In early November, Mr. Rosenbaum said, lenders in the region were charging rates of just under 5 percent, on average, for 30-year conventional fixed-rate mortgages of less than $417,000. That dollar amount was previously the limit for conforming loans, and it is still used as an industry benchmark for lower-risk loans.
For mortgages of $417,000 to $729,500, the rates were about 5.25 percent, reflecting the slightly higher risk associated with such loans. Jumbo loans — mortgages above $729,500 — carried average rates of about 5.7 percent, Mr. Rosenbaum said.
In some cases, jumbo borrowers were also required to come up with higher down payments and to maintain higher cash reserves. And some lenders refused to offer jumbo loans on co-ops or condominiums that are not at least 75 percent occupied.
David Adamo, the chief executive of Luxury Mortgage in Stamford, Conn., said the extension of the loan limit was another sign of improving conditions for New York’s jumbo borrowers.
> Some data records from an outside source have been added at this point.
(** * icons.go: the icon enrichment pipeline

    A shallow embedding of [src/icons/icons.go].  Go strings are byte
    sequences; the functions of the Go standard library that the program
    calls ([strings], [unicode/utf8], [regexp], [encoding/json]) are modelled
    on bytes and runes the way the library computes them.  What the library
    reads from data that is not part of this repository (the Unicode case
    tables beyond ASCII, the network, the UUID source, the clock) is a
    field of the record [Env]. *)

From Stdlib Require Import ZArith List Bool Lia QArith Permutation.
From Stdlib Require Import Strings.String Strings.Ascii Strings.Byte.
Import ListNotations.

Open Scope string_scope.
Open Scope Z_scope.
Open Scope list_scope.

(** ** Go strings: sequences of bytes *)

Definition gostring := list byte.

Definition lit (s : string) : gostring := list_byte_of_string s.
Coercion lit : string >-> gostring.

Definition rune := Z.

Definition byteZ (b : byte) : Z := Z.of_N (Byte.to_N b).

(** Go's conversion [byte(x)]: truncation to eight bits. *)
Definition zbyte (z : Z) : byte :=
  match Byte.of_N (Z.to_N (z mod 256)) with
  | Some b => b
  | None => x00
  end.

Definition byte_eqb (a b : byte) : bool := Byte.eqb a b.

(** ** unicode/utf8 *)

Definition RuneError : rune := 0xFFFD.
Definition RuneSelf : Z := 0x80.
Definition MaxRune : rune := 0x10FFFF.

(** The [first] table of the utf8 package: for a leading byte, the length of
    the sequence and the accepted range of the second byte.  [None] is an
    invalid leading byte; ASCII is handled before the table is consulted. *)
Definition first (s0 : Z) : option (nat * Z * Z) :=
  if s0 <? 0xC2 then None
  else if s0 <=? 0xDF then Some (2%nat, 0x80, 0xBF)
  else if s0 =? 0xE0 then Some (3%nat, 0xA0, 0xBF)
  else if s0 <=? 0xEC then Some (3%nat, 0x80, 0xBF)
  else if s0 =? 0xED then Some (3%nat, 0x80, 0x9F)
  else if s0 <=? 0xEF then Some (3%nat, 0x80, 0xBF)
  else if s0 =? 0xF0 then Some (4%nat, 0x90, 0xBF)
  else if s0 <=? 0xF3 then Some (4%nat, 0x80, 0xBF)
  else if s0 =? 0xF4 then Some (4%nat, 0x80, 0x8F)
  else None.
By fortifying the market for loans below $729,500, he said, the government is also helping to stabilize demand for more expensive homes. “I’m much more confident in making million-dollar loans in New York now,” Mr. Adamo said.
That confidence all but disappeared from the market after the mortgage and real estate industries faltered in early 2007. In 2006, lenders issued just under $500 billion of jumbo mortgages; last year, that figure dropped nearly $100 billion, Mr. Adamo said, citing data from Inside MBS & ABS, a trade publication.
Mr. Adamo said that jumbo loans could become less expensive in the coming months, if investor demand for mortgage-backed securities increased.
For nearly three years, he noted, jumbo mortgages were significantly pricier than conforming loans, and there was little demand for them from investors. But in recent months, he said, more lenders have sought to buy jumbo loans from him as investments.
“More participants in the market means we’ll see more product availability, which will bring down the pricing,” Mr. Adamo said. “We’re seeing some very positive signs.”